**EXERCISE AIM**
Your answer must be a single number: how many lines in the records below contain the word "World".

── DATA FOR PROCESSING ──

(* ===== verification/VMFrame.v ===== *)
(** * Operations leave other VMs alone, and statuses only move forward

    Two guarantees in the sense of VMInv.v. An operation on one VM touches neither
    the row nor the lease of another, and the background jobs touch only VMs that are
    ready, running or idle. The status of a VM that is ready, running or idle only
    moves along the transition table. *)

From S2P Require Import Prelude Exception Naming GoLib Domain World PgRepo IPAlloc Interfaces Hoare Invariants RepoFacts.
From S2P Require Import VMExec VMSnapshot SnapFacts SnapGC VMService VMResume VMInv VMSpec.

(** The VM that is watched: its id, its row and whether it has an active lease. *)
Class Watched := { watched_id : string; watched_row : vmRow; watched_leased : bool }.

Section Frame.
Context {WD : Watched} {B St : Type}.
Abbreviation W := (World B St).
Abbreviation u := watched_id.

Record kept (db : DB) : Prop := {
  k_keys : keys_ok db;
  k_row : db_vms db !! u = Some watched_row;
  k_lease : bool_decide (u ∈ leased_vms (db_leases db)) = watched_leased
}.

(** A VM other than the watched one. *)
Definition other (vm : VM) : Prop := vm_ID vm <> u.

Definition inactive_row (r : vmRow) : Prop := status_in [StatusReady; StatusRunning; StatusIdle] r = false.

#[local] Instance frame_guard : Guard :=
  {| g_db := kept; g_id := fun v => v <> u; g_vm := other; g_active := inactive_row watched_row |}.
Abbreviation fr := (gd (G := frame_guard)).
Lemma terminated_pending vm row : row_like vm row -> vm_Status vm = StatusTerminated -> vm_ChatID vm = None -> pending row.
Proof. intros (E1 & E2 & _) Hs Hc. split; [right; congruence | congruence]. Qed.

(** A failed creation is written off. *)
Lemma triple_abandon id w0 vm : nascent id vm ->
  triple (one_new pending id w0) (abandon s vm) (fun _ => one_new pending id w0).
Proof.
  intros (<- & Hch & Hst). unfold abandon.
  eapply triple_bind; [apply triple_one_new_quiet; eauto with keeps |]. intros t.
  eapply triple_bind with (Q := fun vm' w => one_new pending (vm_ID vm) w0 w /\
    (vm_ID vm' = vm_ID vm /\ vm_ChatID vm' = None /\ vm_Status vm' = StatusTerminated)).
  { unfold releaseIPOnTerminate. destruct (vm_IPAddress _), (svc_ipAllocator s);
      try (intros w H; by split).
    eapply triple_bind; [apply (triple_one_new_ReleaseIP (vm_ID vm)) |].
    intros ? w H. by split. }
  intros vm'. apply triple_pure_r. intros (Hid' & Hch' & Hst').
  eapply triple_bind; [by apply triple_one_new_Update |]. intros [[]|e] w H; [|done].
  eapply one_new_weaken; [exact H |]. intros r Hr. by apply (terminated_pending _ _ Hr).
Qed.

Lemma triple_allocate_ip id w0 vm : nascent id vm ->
  triple (one_new pending id w0) (allocate_ip s vm) (fun _ => one_new pending id w0).
Proof.
  intros (Hid & Hch & Hst). unfold allocate_ip. destruct (svc_ipAllocator s) as [a|]; [|by intros w].
  eapply triple_bind with (Q := fun _ => one_new pending id w0).
  - unfold IPAlloc.Allocate. eapply triple_bind.
    { apply triple_one_new_quiet, quiet_read; unfold GetAllocatedIPs; go_keeps. }
    intros [l|e]; [|by intros w]. destruct (scan _ _ _ _) as [ip|]; [|by intros w].
    eapply triple_bind; [rewrite Hid; apply triple_one_new_SetIP |]. intros [[]|e]; by intros w.
  - intros [ip|e]; [by intros w |].
    eapply triple_bind; [apply triple_one_new_quiet; eauto with keeps |]. intros t.
    eapply triple_bind; [by apply triple_one_new_Update |]. intros [[]|e'] w H; [|done].
    eapply one_new_weaken; [exact H |]. intros r Hr. by apply (terminated_pending _ _ Hr).
Qed.

(** The outcomes of a creation. *)
Definition created (w0 w : W) (vm : VM) : Prop :=
  one_new (row_like vm) (vm_ID vm) w0 (w <| w_events := w_events w0 |>) /\
  vm_Status vm = StatusReady /\ vm_ChatID vm = None /\
  w_events w = w_events w0 ++ hooked s [CreatedEvent vm] /\
  exists spec backendID b, cs_InstanceID spec = vm_ID vm /\ (be_Create spec b).1 = Ok backendID /\
    (backendID <> "" -> vm_RuntimeID vm = Some backendID).
Definition not_created (w0 w : W) : Prop := quiet w0 w \/ exists id, one_new pending id w0 w.


Lemma triple_observe_created id w0 backendID vm : nascent id vm ->
  triple (one_new pending id w0) (observe_created backendID vm) (fun vm' w => one_new pending id w0 w /\
    (nascent id vm' /\ (backendID <> "" -> vm_RuntimeID vm' = Some backendID))).
Proof.
  intros (Hid & Hch & Hst). unfold observe_created.
  eapply triple_bind; [apply triple_one_new_quiet; eauto with keeps |]. intros t.
  eapply triple_bind; [apply triple_one_new_quiet; eauto with keeps |].
  assert (Hn : forall t pid st v, vm_ID v = id -> vm_ChatID v = None -> vm_Status v = StatusProvisioning ->
    nascent id (SetRuntimeMetadata t backendID "" pid st v) /\
    (backendID <> "" -> vm_RuntimeID (SetRuntimeMetadata t backendID "" pid st v) = Some backendID)).
  { intros ? ? ? v ? ? ?. split; [done |]. intros Hne. cbn. unfold if_nonempty. by rewrite bool_decide_eq_false_2. }
  intros [rs|e]; [|intros w H; split; [exact H | by apply Hn]].
  eapply triple_bind; [apply triple_one_new_quiet; eauto with keeps |]. intros t' w H.
  split; [exact H |]. by apply Hn.
Qed.

Lemma triple_provision id w0 vm env : nascent id vm ->
  triple (one_new pending id w0) (provision s vm env) (fun r w => match r with
    | Ok vm' => created w0 w vm' | Err _ => not_created w0 w end).
Proof.
  intros Hn. unfold provision.
  eapply triple_bind_ok; [by apply triple_allocate_ip | | intros e w H; right; by exists id]. intros oip. cbv zeta.
  set (spec := match oip with Some _ => _ | None => create_spec _ _ end).
  assert (Hspec : cs_InstanceID spec = id) by (unfold spec; destruct oip; apply Hn).
  assert (Hn' : nascent id (match oip with Some ip => vm <| vm_IPAddress := Some ip |> | None => vm end)) by by destruct oip.
  revert Hn'. generalize (match oip with Some ip => vm <| vm_IPAddress := Some ip |> | None => vm end) as v. intros v Hv.
  assert (Hlost : forall e : error, triple (one_new pending id w0) (let* _ := abandon s v in ret (Err e))
    (fun r w => match r with Ok vm' => created w0 w vm' | Err _ => not_created w0 w end)).
  { intros e. eapply triple_bind; [by apply triple_abandon |]. intros ? w H. right. by exists id. }
  eapply triple_bind; [apply triple_one_new_quiet; eauto with keeps |]. intros [[]|e]; [|apply Hlost].
  eapply triple_bind with (Q := fun r w => one_new pending id w0 w /\ exists b, (be_Create spec b).1 = r).
  { intros w H. split; [by apply (triple_one_new_quiet _ _ _ (on_backend (be_Create spec))); eauto with keeps |].
    exists (w_be w). unfold on_backend. by destruct (be_Create spec (w_be w)). }
  intros [backendID|e]; apply triple_pure_r; [|intros _; apply Hlost]. intros [b Hb].
  eapply triple_bind; [apply triple_one_new_quiet; eauto with keeps |]. intros [[]|e].
  2: { eapply triple_bind; [apply triple_one_new_quiet; eauto with keeps |]. intros ?. apply Hlost. }
  eapply triple_bind; [by apply triple_observe_created |]. intros v1. apply triple_pure_r. intros (Hv1 & Hrt).
  eapply triple_bind with (Q := fun v' w => one_new pending id w0 w /\ exists d, v' = v1 <| vm_IdleDeadlineAt := Some d |>).
  { intros w H. split; [|by eexists]. by apply (triple_one_new_quiet _ _ _ (refreshIdleDeadline s v1)); eauto with keeps. }
  intros v2. apply triple_pure_r. intros [d ->]. destruct Hv1 as (Hid1 & Hch1 & _).
  eapply triple_bind_ok; [by apply triple_one_new_Update | | intros e w H; right; by exists id]. intros [] w H.
  unfold bind. set (v3 := (v1 <| vm_IdleDeadlineAt := Some d |>) <| vm_Status := StatusReady |>) in *.
  destruct (notifyHook_run s (CreatedEvent v3) w) as [E Ev]. destruct (notifyHook s _ w) as [u w']. unfold ret. cbn [fst snd] in *.
  pose proof (on_events _ _ _ _ H) as Hev. split_and!; [| done | exact Hch1 | by rewrite Ev, Hev |].
  - assert (Hid3 : vm_ID v3 = id) by exact Hid1. rewrite Hid3. eapply one_new_db; [exact H | exact E | done].
  - exists spec, backendID, b. split_and!; [by rewrite Hspec | done | exact Hrt].
Qed.

Lemma triple_persist_new w0 vm b : vm_ChatID vm = None -> vm_Status vm = StatusProvisioning ->
  triple (quiet w0) (persist_new vm b) (fun r w => match r with
    | Ok vm' => one_new pending (vm_ID vm') w0 w /\ nascent (vm_ID vm') vm' | Err _ => quiet w0 w end).
Proof.
  intros Hch Hst.
  assert (Hc : forall v, vm_ChatID v = None -> vm_Status v = StatusProvisioning ->
    triple (quiet w0) (PgRepo.Create v) (fun r w => match r with
      | Ok _ => one_new pending (vm_ID v) w0 w | Err _ => quiet w0 w end)).
  { intros v Hc1 Hs1 w [[Hv Hl] Hev]. pose proof (Create_cases v w) as H. unfold same_events in Hev.
    destruct (PgRepo.Create v w) as [[[]|e] w']; cbn.
    - destruct H as (Hf & E & Ev). rewrite Hv in Hf.
      split; rewrite ?E; autorewrite with dbproj; [done | | done | congruence |].
      + intros u Hu. change (r_id (rowOf v)) with (vm_ID v). by rewrite lookup_insert_ne, Hv.
      + exists (rowOf v). change (r_id (rowOf v)) with (vm_ID v). rewrite lookup_insert_eq. split_and!; [done | done |].
        split; [by left | done].
    - destruct H as [E Ev]. split; [split; congruence | unfold same_events; congruence]. }
  unfold persist_new. eapply triple_bind; [by apply Hc |]. intros [[]|err]; [by intros w H |].
  destruct (isUniqueViolation err); [|by intros w]. destruct b; [by intros w |].
  eapply triple_bind; [apply triple_quiet; eauto with keeps |]. intros n.
  eapply triple_bind_ok; [by apply (Hc (vm <| vm_Name := n |>)) | | by intros e w]. intros [] w H. by split.
Qed.
(** The value at the head of [s]; every nested call has less to read. *)
Fixpoint parse_value (fuel : nat) (s : string) : option (value * string) :=
  match fuel with
  | O => None
  | S f =>
      match skip_ws s with
      | EmptyString => None
      | String c r as t =>
          let z := code c in
          if bool_decide (z = 34) then
            match string_body (str_len t) r with Some (x, r') => Some (VStr x, r') | None => None end
          else if bool_decide (z = 91) then
            match skip_ws r with
            | String "]"%char r' => Some (VList [], r')
            | _ => match parse_elems f r with Some (l, r') => Some (VList l, r') | None => None end
            end
          else if bool_decide (z = 123) then
            match skip_ws r with
            | String "}"%char r' => Some (VMap [], r')
            | _ => match parse_fields f r with Some (m, r') => Some (VMap m, r') | None => None end
            end
          else if bool_decide (z = 110) then keyword "null" VNil t
          else if bool_decide (z = 116) then keyword "true" (VBool true) t
          else if bool_decide (z = 102) then keyword "false" (VBool false) t
          else match scan_number t with Some (n, r') => Some (VNum n, r') | None => None end
      end
  end
with parse_elems (fuel : nat) (s : string) : option (list value * string) :=
  match fuel with
  | O => None
  | S f =>
      match parse_value f s with
      | None => None
      | Some (v, r) =>
          match skip_ws r with
          | String ","%char r' => match parse_elems f r' with Some (l, r2) => Some (v :: l, r2) | None => None end
          | String "]"%char r' => Some ([v], r')
          | _ => None
          end
      end
  end
with parse_fields (fuel : nat) (s : string) : option (list (string * value) * string) :=
  match fuel with
  | O => None
  | S f =>
      match skip_ws s with
      | String q r0 =>
          match (if bool_decide (code q = 34) then string_body (str_len s) r0 else None) with
          | None => None
          | Some (k, r) =>
              match skip_ws r with
              | String ":"%char r1 =>
                  match parse_value f r1 with
                  | None => None
                  | Some (v, r2) =>
                      match skip_ws r2 with
                      | String ","%char r' => match parse_fields f r' with
                                         | Some (m, r3) => Some ((k, v) :: m, r3)
                                         | None => None
                                         end
                      | String "}"%char r' => Some ([(k, v)], r')
                      | _ => None
                      end
                  end
              | _ => None
              end
          end
      | EmptyString => None
      end
  end.

(** json.Unmarshal into an [any]-shaped value: the whole text, trailing white space
    allowed. *)
Definition Unmarshal (s : string) : option value :=
  match parse_value (S (str_len s)) s with
  | Some (v, r) => if bool_decide (skip_ws r = EmptyString) then Some v else None
  | None => None
  end.

Example marshal_ex :
  Marshal (VMap [("a", VStr ("x<y" +:+ dquote)); ("b", VInt (-12)); ("c", VList [VNil; VBool true])]) =
  "{" +:+ dquote +:+ "a" +:+ dquote +:+ ":" +:+ dquote +:+ "x\u003cy\" +:+ dquote +:+ dquote +:+ "," +:+
  dquote +:+ "b" +:+ dquote +:+ ":-12," +:+ dquote +:+ "c" +:+ dquote +:+ ":[null,true]}".
Proof. vm_compute. reflexivity. Qed.

(** ** Reading a printed string back *)

Lemma rune_len_app s r : rune_len s <> O -> rune_len (s +:+ r) = rune_len s.
Proof.
  unfold rune_len. intros H.
  destruct s as [|a [|b [|c [|d s]]]]; [by destruct H | | | |]; try done; revert H;
    change (byte_at (String a _) 0) with (code a); unfold byte_at; cbn [String.get String.append];
    unfold seq_len, cont; repeat case_bool_decide; cbn [andb]; try done; try lia.
Qed.

Lemma rune_len_bound s : (rune_len s <= str_len s)%nat.
Proof.
  unfold rune_len, byte_at.
  destruct s as [|a [|b [|c [|d s]]]]; unfold str_len; cbn [String.get String.length];
    unfold seq_len, cont; repeat case_bool_decide; cbn [andb]; lia.
Qed.

Lemma rune_len_one c s : rune_len (String c s) = 1%nat -> code c < 128.
Proof.
  unfold rune_len. change (byte_at (String c s) 0) with (code c). unfold seq_len.
  pose proof (code_range c).
  repeat case_bool_decide; try lia; repeat match goal with |- context [if ?b then _ else _] => destruct b end; lia.
Qed.
Lemma rune_len_many c s n : rune_len (String c s) = S (S n) -> 194 <= code c.
Proof.
  unfold rune_len. change (byte_at (String c s) 0) with (code c). unfold seq_len.
  repeat case_bool_decide; try lia; repeat match goal with |- context [if ?b then _ else _] => destruct b end; lia.
Qed.

(** What the reader does with the text of one piece of the string. *)
Definition then_read (t : string) (k : option (string * string)) : option (string * string) :=
  match k with Some (u, r) => Some (t +:+ u, r) | None => None end.

Lemma string_body_ascii c t f :
  code c < 128 -> string_body (S f) (quote_ascii c +:+ t) = then_read (str1 c) (string_body f t).
Proof.
  destruct c as [[] [] [] [] [] [] [] []]; intros H; first [by vm_compute in H | reflexivity].
Qed.
Lemma quote_ascii_len c : (1 <= str_len (quote_ascii c))%nat.
Proof. destruct c as [[] [] [] [] [] [] [] []]; vm_compute; lia. Qed.

Lemma take_drop_str n s : (n <= str_len s)%nat -> take_str n s +:+ drop_str n s = s.
Proof.
  revert s. induction n as [|n IH]; intros [|c s] H; unfold str_len in *; simpl in *; try done; try lia.
  f_equal. apply IH. unfold str_len. lia.
Qed.
Lemma str_len_take n s : (n <= str_len s)%nat -> str_len (take_str n s) = n.
Proof.
  revert s. induction n as [|n IH]; intros [|c s] H; unfold str_len in *; simpl in *; try done; try lia.
  f_equal. apply IH. unfold str_len. lia.
Qed.

(** A sequence of several bytes is read as it is. *)
Lemma string_body_rune s t f n :
  rune_len s = S (S n) ->
  string_body (S f) (take_str (S (S n)) s +:+ t) = then_read (take_str (S (S n)) s) (string_body f t).
Proof.
  intros H. pose proof (rune_len_bound s) as Hb. rewrite H in Hb.
  assert (Hp : rune_len (take_str (S (S n)) s +:+ t) = S (S n)).
  { rewrite <- H at 2. rewrite <- (take_drop_str (S (S n)) s) at 2 by done.
    assert (Ht : rune_len (take_str (S (S n)) s) <> O); [| by rewrite !(rune_len_app _ _ Ht)].
    revert H Hb. unfold rune_len, byte_at.
    destruct s as [|a [|b [|c [|d s]]]]; unfold str_len; simpl String.length; try lia;
      destruct n as [|[|[|n]]]; cbn [take_str String.get]; unfold seq_len, cont;
      repeat case_bool_decide; cbn [andb]; try done; try lia. }
  destruct s as [|c s]; [by unfold str_len in Hb; simpl in Hb; lia |].
  pose proof (rune_len_many _ _ _ H) as Hc. remember (S n) as m eqn:Em.
  cbn [take_str String.append] in *. cbn [string_body].
  rewrite !bool_decide_eq_false_2 by lia. rewrite Hp. cbn [take_str drop_str].
  assert (Hl : str_len (take_str m s) = m) by (apply str_len_take; unfold str_len in *; simpl in Hb; lia).
  assert (Ht : take_str m (take_str m s +:+ t) = take_str m s) by (rewrite <- Hl at 1; apply take_str_app).
  assert (Hd : drop_str m (take_str m s +:+ t) = t) by (rewrite <- Hl at 1; apply drop_str_app).
  rewrite Ht, Hd. done.
Qed.

(** U+2028 and U+2029 come back from their escapes. *)
Lemma string_body_separator s t f :
  rune_len s = 3%nat -> byte_at s 0 = 226 -> byte_at s 1 = 128 -> byte_at s 2 = 168 \/ byte_at s 2 = 169 ->
  string_body (S f) (esc_u (8192 + byte_at s 2 - 128) +:+ t) = then_read (take_str 3 s) (string_body f t).
Proof.
  intros H H0 H1 H2. pose proof (rune_len_bound s) as Hb. rewrite H in Hb.
  destruct s as [|a [|b [|c s]]]; unfold str_len in Hb; simpl in Hb; try lia.
  unfold byte_at in *. cbn [String.get] in *. cbn [take_str].
  assert (forall x n, code x = Z.of_nat n -> x = ascii_of_nat n) as Hx.
  { intros x n Hc. rewrite <- (ascii_nat_embedding x). f_equal. unfold code in Hc. lia. }
  apply (Hx a 226%nat) in H0 as ->. apply (Hx b 128%nat) in H1 as ->.
  destruct H2 as [H2|H2]; [apply (Hx c 168%nat) in H2 as -> | apply (Hx c 169%nat) in H2 as ->]; reflexivity.
Qed.

Lemma valid_utf8_tail f s : valid_fuel f s = true -> s <> EmptyString ->
  rune_len s <> O /\ exists f', f = S f' /\ valid_fuel f' (drop_str (rune_len s) s) = true.
Proof.
  destruct f as [|f]; destruct s as [|c s]; cbn [valid_fuel]; try done. intros H _.
  destruct (rune_len (String c s)) eqn:E; [done |]. split; [done |]. exists f. done.
Qed.
Lemma drop_str_len n s : str_len (drop_str n s) = (str_len s - n)%nat.
Proof.
  revert s. induction n as [|n IH]; intros [|c s]; unfold str_len in *; simpl in *; try done; apply IH.
Qed.

(** The body of a printed string is at least as long as the string, and is read back. *)
Lemma quote_body_read f s : forall g, valid_fuel g s = true -> (str_len s <= f)%nat ->
  (str_len s <= str_len (quote_fuel f s))%nat /\
  forall r k, (str_len s < k)%nat ->
    string_body k (quote_fuel f s +:+ String (chr 34) r) = Some (s, r).
Proof.
  revert s. induction f as [|f IH]; intros s g Hv Hf.
  { destruct s; [| unfold str_len in Hf; simpl in Hf; lia]. split; [done |]. intros r [|k] Hk; [unfold str_len in Hk; simpl in Hk; lia | done]. }
  destruct s as [|c s]. { split; [done |]. intros r [|k] Hk; [unfold str_len in Hk; simpl in Hk; lia | done]. }
  destruct (valid_utf8_tail _ _ Hv ltac:(done)) as (Hn & g' & -> & Hv').
  cbn [quote_fuel]. pose proof (rune_len_bound (String c s)) as Hb.
  destruct (rune_len (String c s)) as [|[|n]] eqn:E; [done | |].
  - cbn [drop_str] in Hv'.
    destruct (IH s g' Hv' ltac:(unfold str_len in *; simpl in Hf; lia)) as [Hl Hr].
    pose proof (quote_ascii_len c). split; [rewrite str_len_app; unfold str_len in *; simpl; lia |].
    intros r [|k] Hk; [lia |]. rewrite append_assoc, string_body_ascii by (by eapply rune_len_one).
    rewrite Hr by (unfold str_len in *; simpl in Hk; lia). done.
  - set (s0 := String c s) in *. set (rest := drop_str (S (S n)) s0) in *.
    assert (Hrest : str_len rest = (str_len s0 - S (S n))%nat) by apply drop_str_len.
    destruct (IH rest g' Hv' ltac:(lia)) as [Hl Hr].
    pose proof (take_drop_str (S (S n)) s0 ltac:(lia)) as Hs. fold rest in Hs.
    destruct (_ && _ && _) eqn:Esep.
    + apply andb_true_iff in Esep as [Esep H2]. apply andb_true_iff in Esep as [H0 H1].
      apply bool_decide_eq_true_1 in H0, H1.
      assert (H2' : byte_at s0 2 = 168 \/ byte_at s0 2 = 169).
      { apply orb_true_iff in H2 as [H2|H2]; apply bool_decide_eq_true_1 in H2; auto. }
      assert (n = 1%nat) as ->.
      { revert E. unfold rune_len. rewrite H0, H1. destruct H2' as [-> | ->]; vm_compute; congruence. }
      split; [rewrite str_len_app; assert (str_len (esc_u (8192 + byte_at s0 2 - 128)) = 6%nat) by done; lia |].
      intros r [|k] Hk; [lia |]. rewrite append_assoc, string_body_separator by done.
      rewrite Hr by lia. unfold then_read. by rewrite Hs.
    + split; [rewrite str_len_app, str_len_take by lia; lia |].
      intros r [|k] Hk; [lia |]. rewrite append_assoc, string_body_rune by done.
      rewrite Hr by lia. unfold then_read. by rewrite Hs.
Qed.

(** ** Reading a printed integer back *)

(** The number a string of decimal digits stands for, after [acc]. *)
Fixpoint dec_val (acc : Z) (s : string) : Z :=
  match s with EmptyString => acc | String c s' => dec_val (acc * 10 + (code c - 48)) s' end.

(** strconv.ParseInt(s, 10, 64) on a JSON number literal: an optional sign and digits,
    within the range of int64. *)
Definition parse_digits (s : string) : option Z :=
  if negb (bool_decide (s = EmptyString)) && all_bytes is_digit s then Some (dec_val 0 s) else None.
Definition parse_int (s : string) : option Z :=
  let z := match s with
           | String "-"%char t => Z.opp <$> parse_digits t
           | _ => parse_digits s
           end in
  match z with Some x => if bool_decide (i64 x = x) then Some x else None | None => None end.

Lemma dec_val_app a b acc : dec_val acc (a +:+ b) = dec_val (dec_val acc a) b.
Proof. revert acc. induction a as [|c a IH]; intros acc; simpl; [done | apply IH]. Qed.

Lemma pretty_char_digit x : (x < 10)%N ->
  is_digit (pretty_N_char x) = true /\ code (pretty_N_char x) = 48 + Z.of_N x.
Proof.
  intros H. assert (x = 0 \/ x = 1 \/ x = 2 \/ x = 3 \/ x = 4 \/ x = 5 \/ x = 6 \/ x = 7 \/ x = 8 \/ x = 9)%N as Hx by lia.
  destruct Hx as [->|[->|[->|[->|[->|[->|[->|[->|[->| ->]]]]]]]]]; done.
Qed.

(** The digits of a positive number: no leading zero, and its value. *)
Lemma pretty_N_go_digits x : (0 < x)%N -> forall s, exists c d,
  pretty_N_go x s = String c d +:+ s /\ is_digit c = true /\ code c <> 48 /\
  all_bytes is_digit d = true /\ dec_val 0 (String c d) = Z.of_N x.
Proof.
  induction (N.lt_wf_0 x) as [x _ IH]. intros Hx s. rewrite pretty_N_go_step by done.
  pose proof (N.mod_lt x 10 ltac:(done)) as Hm. pose proof (N.div_mod x 10 ltac:(done)) as Hdm.
  destruct (pretty_char_digit _ Hm) as [Hd Hc].
  destruct (decide (x / 10 = 0)%N) as [Hz|Hz].
  - exists (pretty_N_char (x `mod` 10)), EmptyString. rewrite Hz, pretty_N_go_0.
    split; [done |]. split; [done |]. split; [lia |]. split; [done |]. simpl. lia.
  - destruct (IH (x / 10)%N (N.div_lt x 10 Hx eq_refl) ltac:(lia) (String (pretty_N_char (x `mod` 10)) s))
      as (c & d & -> & H1 & H2 & H3 & H4).
    exists c, (d +:+ str1 (pretty_N_char (x `mod` 10))). split; [simpl; by rewrite append_assoc |].
    split; [done |]. split; [done |]. split; [rewrite all_bytes_app, H3; simpl; by rewrite Hd |].
    change (String c (d +:+ str1 _)) with (String c d +:+ str1 (pretty_N_char (x `mod` 10))).
    rewrite dec_val_app, H4. simpl. lia.
Qed.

───

**TASK RESPONSE**
2